Whether or not we move to universal influenza vaccination for children, we do need to deal with the ambivalence of parents and general practice teams. Parental anxiety about the safety and effectiveness of vaccines in general should be addressed by an enhanced public education programme, supported by the media. Parents need to understand that children are not being ‘over-vaccinated’ and that immunisation is the safest and most effective medical intervention provided by the NHS. We believe that parents would almost certainly support universal vaccination against influenza if they were better aware of the safety record of the vaccine and understood that influenza causes a third of chest infections in their children.
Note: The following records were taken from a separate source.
(** * Encryption drivers of the object server (swift/obj/encryptor.py)

    A shallow embedding of the classes [CryptoDriver], [FakeDriver] and
    [M2CryptoDriver], of the cipher object they drive
    ([M2Crypto.EVP.Cipher]), and the properties of the drivers. *)

From Stdlib Require Import ZArith Ascii String List Lia Bool Btauto.
From stdpp Require Import base option list gmap strings.

Local Open Scope Z_scope.

(** ** Python values and exceptions *)

(** The values that flow through the drivers: [None] and (byte) strings.
    A Python 2 [str] is a [string]: a sequence of 8-bit characters. *)
Inductive pyval : Type :=
  | PyNone
  | PyStr (s : string).

#[global] Instance pyval_eq_dec : EqDecision pyval.
Proof. solve_decision. Defined.

(** Exception classes that the drivers and their collaborators raise.
    [EVPError] is [M2Crypto.EVP.EVPError], a subclass of [Exception]. Any
    other class is kept by name: [ValueErrorSubclass] for a class that
    derives from [ValueError], [NamedError] for one that does not. *)
Inductive exn_class : Type :=
  | ValueError
  | NotImplementedError
  | IndexError
  | TypeError
  | EVPError
  | NamedError (name : string)
  | ValueErrorSubclass (name : string).

#[global] Instance exn_class_eq_dec : EqDecision exn_class.
Proof. solve_decision. Defined.

(** An exception instance: its class and its [args] tuple. *)
Record exn : Type := Exn { exn_cls : exn_class; exn_args : list pyval }.

#[global] Instance exn_eq_dec : EqDecision exn.
Proof. solve_decision. Defined.

(** The result of evaluating an expression: a value, or a raised exception. *)
Inductive outcome (A : Type) : Type :=
  | Return (a : A)
  | Raise (e : exn).
Arguments Return {A} a.
Arguments Raise {A} e.

#[global] Instance outcome_ret : MRet outcome := fun A a => Return a.
#[global] Instance outcome_bind : MBind outcome := fun A B k x =>
  match x with
  | Return a => k a
  | Raise e => Raise e
  end.

(** A method of an object with state [S]: it returns or raises, and leaves
    the object in a (possibly changed) state either way. *)
Definition method (S A : Type) : Type := S → outcome A * S.

#[global] Instance method_ret {S} : MRet (method S) := fun A a s => (Return a, s).
#[global] Instance method_bind {S} : MBind (method S) := fun A B k m s =>
  match m s with
  | (Return a, s') => k a s'
  | (Raise e, s') => (Raise e, s')
  end.

(** The built-in classes that derive from [ValueError]. *)
Definition builtin_ValueError_subclasses : list string :=
  ["UnicodeError"; "UnicodeDecodeError"; "UnicodeEncodeError"; "UnicodeTranslateError"].

(** [issubclass(c, ValueError)]: the class itself and the classes that
    derive from it, the built-in ones also when they are given by name. *)
Definition derives_from_ValueError (c : exn_class) : bool :=
  match c with
  | ValueError | ValueErrorSubclass _ => true
  | NamedError name => bool_decide (name ∈ builtin_ValueError_subclasses)
  | NotImplementedError | IndexError | TypeError | EVPError => false
  end.

(** [try: body except ValueError, error: handler(error)]: the clause
    catches the instances of [ValueError] and of its subclasses. *)
Definition try_except_ValueError {A} (body : outcome A)
    (handler : exn → outcome A) : outcome A :=
  match body with
  | Return a => Return a
  | Raise e =>
      if derives_from_ValueError (exn_cls e) then handler e else Raise e
  end.

(** [error[i]] on an exception is [error.args[i]]. *)
Definition exn_getitem (error : exn) (i : nat) : outcome pyval :=
  match exn_args error !! i with
  | Some v => Return v
  | None => Raise (Exn IndexError [PyStr "tuple index out of range"])
  end.

(** ** Built-ins: [len], [str], [repr], ["a" * n], [%] formatting *)

Definition len (s : string) : Z := Z.of_nat (String.length s).

(** [c * n] for a one-character string [c]: empty when [n <= 0]. *)
Fixpoint str_repeat_nat (c : ascii) (n : nat) : string :=
  match n with
  | O => EmptyString
  | S n' => String c (str_repeat_nat c n')
  end.
Definition str_repeat (c : ascii) (n : Z) : string := str_repeat_nat c (Z.to_nat n).

(** [str(v)] *)
Definition py_str (v : pyval) : string :=
  match v with
  | PyNone => "None"
  | PyStr s => s
  end.

Definition squote : ascii := "039"%char.
Definition dquote : ascii := "034"%char.
Definition backslash : ascii := "092"%char.

Fixpoint str_contains (c : ascii) (s : string) : bool :=
  match s with
  | EmptyString => false
  | String a s' => if Ascii.eqb a c then true else str_contains c s'
  end.

Definition hex_digit (n : N) : ascii :=
  ascii_of_N (if (n <? 10)%N then 48 + n else 87 + n)%N.

(** One character of a string [repr]: the quote and the backslash are
    escaped, tab, newline and carriage return are written symbolically,
    other non-printable bytes as [\xNN]. *)
Definition repr_char (quote : ascii) (c : ascii) : string :=
  let n := N_of_ascii c in
  if Ascii.eqb c quote || Ascii.eqb c backslash then String backslash (String c EmptyString)
  else if (n =? 9)%N then String backslash "t"
  else if (n =? 10)%N then String backslash "n"
  else if (n =? 13)%N then String backslash "r"
  else if (n <? 32)%N || (127 <=? n)%N then
    String backslash (String "x" (String (hex_digit (n / 16)) (String (hex_digit (n mod 16)) EmptyString)))
  else String c EmptyString.

Fixpoint repr_chars (quote : ascii) (s : string) : string :=
  match s with
  | EmptyString => EmptyString
  | String c s' => repr_char quote c +:+ repr_chars quote s'
  end.

(** [repr(s)] of a [str]: single quotes, unless the string holds a single
    quote and no double quote. *)
Definition repr_str (s : string) : string :=
  let quote := if str_contains squote s && negb (str_contains dquote s)
               then dquote else squote in
  String quote (repr_chars quote s +:+ String quote EmptyString).

Definition py_repr (v : pyval) : string :=
  match v with
  | PyNone => "None"
  | PyStr s => repr_str s
  end.

(** ** Configuration *)

(** The application configuration dictionary. *)
Abbreviation conf_dict := (gmap string pyval).

(** [conf.get(k)] and [conf.get(k, default)] *)
Definition dict_get (conf : conf_dict) (k : string) : pyval :=
  default PyNone (conf !! k).
Definition dict_get_default (conf : conf_dict) (k : string) (d : pyval) : pyval :=
  default d (conf !! k).

(** ** Collaborators *)

(** The key manager ([swift.common.key_manager]) and the key-store driver
    object it builds. The driver only ever calls [get_driver] and
    [get_key]; both are parameters of the development. A key-store driver
    is a value of type [keystore]; [get_key] returns the key string for a
    key id, or raises. *)
Record KeyManager : Type := {
  keystore : Type;
  km_get_driver : conf_dict → pyval → outcome keystore;
  get_key : keystore → string → outcome string;
}.

(** The cipher object of the library ([M2Crypto.EVP.Cipher]):
    [Cipher(alg, key, iv, op)] builds a context or raises, [update] consumes
    a chunk (changing the context) and returns output or raises, [final]
    returns the last output or raises. *)
Record CipherLibrary : Type := {
  cipher_ctx : Type;
  Cipher : pyval → string → string → Z → outcome cipher_ctx;
  cipher_update : string → method cipher_ctx string;
  cipher_final : method cipher_ctx string;
}.

(** ** The drivers *)

Section Drivers.

Variable km : KeyManager.
Variable lib : CipherLibrary.

(** The attributes every driver has ([CryptoDriver.__init__] and the class
    attribute [key_value]). *)
Record CryptoDriver : Type := {
  conf : conf_dict;
  protocol : pyval;
  keystore_driver : keystore km;
  key_value : string;
}.

(** A driver object: its class, with the attributes of that class. Only
    [M2CryptoDriver] has an [iv]. *)
Inductive Driver : Type :=
  | BaseDriverObj (self : CryptoDriver)
  | FakeDriverObj (self : CryptoDriver)
  | M2CryptoDriverObj (self : CryptoDriver) (iv : string).

Definition attrs (d : Driver) : CryptoDriver :=
  match d with
  | BaseDriverObj b | FakeDriverObj b | M2CryptoDriverObj b _ => b
  end.

Definition iv_of (d : Driver) : option string :=
  match d with
  | M2CryptoDriverObj _ iv => Some iv
  | _ => None
  end.

Definition set_key_value (v : string) (d : Driver) : Driver :=
  let upd b := {| conf := conf b; protocol := protocol b;
                  keystore_driver := keystore_driver b; key_value := v |} in
  match d with
  | BaseDriverObj b => BaseDriverObj (upd b)
  | FakeDriverObj b => FakeDriverObj (upd b)
  | M2CryptoDriverObj b iv => M2CryptoDriverObj (upd b) iv
  end.

(** [CryptoDriver.__init__]; [key_value] is the class attribute, the empty
    string. *)
Definition CryptoDriver_init (cnf : conf_dict) : outcome CryptoDriver :=
  ks ← km_get_driver km cnf (dict_get cnf "crypto_keystore_driver");
  mret {| conf := cnf;
          protocol := dict_get cnf "crypto_protocol";
          keystore_driver := ks;
          key_value := EmptyString |}.

(** [CryptoDriver(conf)]: an object of the base class itself. *)
Definition BaseDriver (cnf : conf_dict) : outcome Driver :=
  b ← CryptoDriver_init cnf; mret (BaseDriverObj b).

(** [FakeDriver.__init__] *)
Definition FakeDriver (cnf : conf_dict) : outcome Driver :=
  b ← CryptoDriver_init cnf; mret (FakeDriverObj b).

(** [self.iv = "3141527182810345"] *)
Definition hardcoded_iv : string := "3141527182810345".

(** [M2CryptoDriver.__init__] *)
Definition M2CryptoDriver (cnf : conf_dict) : outcome Driver :=
  b ← CryptoDriver_init cnf;
  let iv := hardcoded_iv in
  let proto := dict_get_default cnf "crypto_protocol" (PyStr "aes_128_cbc") in
  if decide (proto ≠ PyStr "aes_128_cbc")
  then Raise (Exn NotImplementedError [PyStr "Incorrect protocol"])
  else mret (M2CryptoDriverObj
               {| conf := conf b; protocol := proto;
                  keystore_driver := keystore_driver b;
                  key_value := key_value b |} iv).

(** The message of the [ValueError] that [crypt] and [decrypt] raise: the
    format string has a line continuation, so the next line's indentation
    is part of it. *)
Definition unknown_cipher_message (e0 e1 : pyval) : string :=
  py_repr e0 +:+ ":" +:+ py_repr e1 +:+
  " please select avaliable protocol                         type".

(** The [except ValueError, error] clause of [crypt] and [decrypt]: an
    'unknown cipher' error is raised again with a message; for any other
    [ValueError] the clause ends, and so does the method, returning [None]. *)
Definition except_clause (error : exn) : outcome pyval :=
  e0 ← exn_getitem error 0;
  if decide (e0 = PyStr "unknown cipher") then
    e0' ← exn_getitem error 0;
    e1 ← exn_getitem error 1;
    Raise (Exn ValueError [PyStr (unknown_cipher_message e0' e1)])
  else mret PyNone.

(** The [try] body of [crypt] ([op = 1]) and [decrypt] ([op = 0]). *)
Definition cipher_body (b : CryptoDriver) (iv : string) (op : Z)
    (chunk : string) : outcome pyval :=
  cipher ← Cipher lib (protocol b) (key_value b) iv op;
  let (r1, cipher) := cipher_update lib chunk cipher in
  v ← r1;
  let (r2, cipher) := cipher_final lib cipher in
  f ← r2;
  mret (PyStr (v +:+ f)).

(** [raise NotImplementedError] *)
Definition not_implemented : exn := Exn NotImplementedError [].

(** [crypt], by the class of the object. *)
Definition crypt (chunk : string) : method Driver pyval := fun d =>
  match d with
  | BaseDriverObj _ => (Raise not_implemented, d)
  | FakeDriverObj _ => (Return (PyStr chunk), d)
  | M2CryptoDriverObj b iv =>
      (try_except_ValueError (cipher_body b iv 1 chunk) except_clause, d)
  end.

(** [decrypt], by the class of the object. *)
Definition decrypt (chunk : string) : method Driver pyval := fun d =>
  match d with
  | BaseDriverObj _ => (Raise not_implemented, d)
  | FakeDriverObj _ => (Return (PyStr chunk), d)
  | M2CryptoDriverObj b iv =>
      (try_except_ValueError (cipher_body b iv 0 chunk) except_clause, d)
  end.

(** [CryptoDriver.crypted_len] *)
Definition crypted_len (original_len : Z) : method Driver Z :=
  let res := str_repeat "a" original_len in
  c ← crypt res;
  mret (len (py_str c)).

(** [CryptoDriver.get_key_value]: the method returns [None]. *)
Definition get_key_value (key_id : string) : method Driver pyval := fun d =>
  match get_key km (keystore_driver (attrs d)) key_id with
  | Return v => (Return PyNone, set_key_value v d)
  | Raise e => (Raise e, d)
  end.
The current ambivalence of primary healthcare professionals to influenza vaccination of children reflects, in part, disagreement with the at-risk categorisation. For example, many children carrying a label of asthma in general practice have mild symptoms with minimally increased risk of a serious lower respiratory infection. If we continue with selective vaccination, it might be better to share responsibility with hospital paediatric clinics where the vast majority of the children truly at high-risk are seen regularly and could receive opportunistic vaccination. Not only could this increase vaccination uptake, the consequent need to establish good communication between hospital and general practice might in itself promote better paediatric care.
If we move from a selective to universal policy of annual influenza vaccination for children, the additional logistic task is not trivial. And to maximise vaccine uptake, clinics would have to be provided at times that were convenient for parents. The additional work would be offset by the reduction in the number of children consulting with lower respiratory infections, probably around 20% depending on the vaccination uptake and efficiency achieved. Such children are often a source of anxiety to the GP as well as the parent, with consequent antibiotic prescribing, repeat consultations, and sometimes acute hospital referrals. Universal vaccination will therefore be an effective mechanism for reducing inappropriate antibiotic prescribing to children, and thereby antibiotic resistance in the community. A formal clinical trial is probably needed to assess whether it would also reduce acute hospital referrals and the associated health care costs.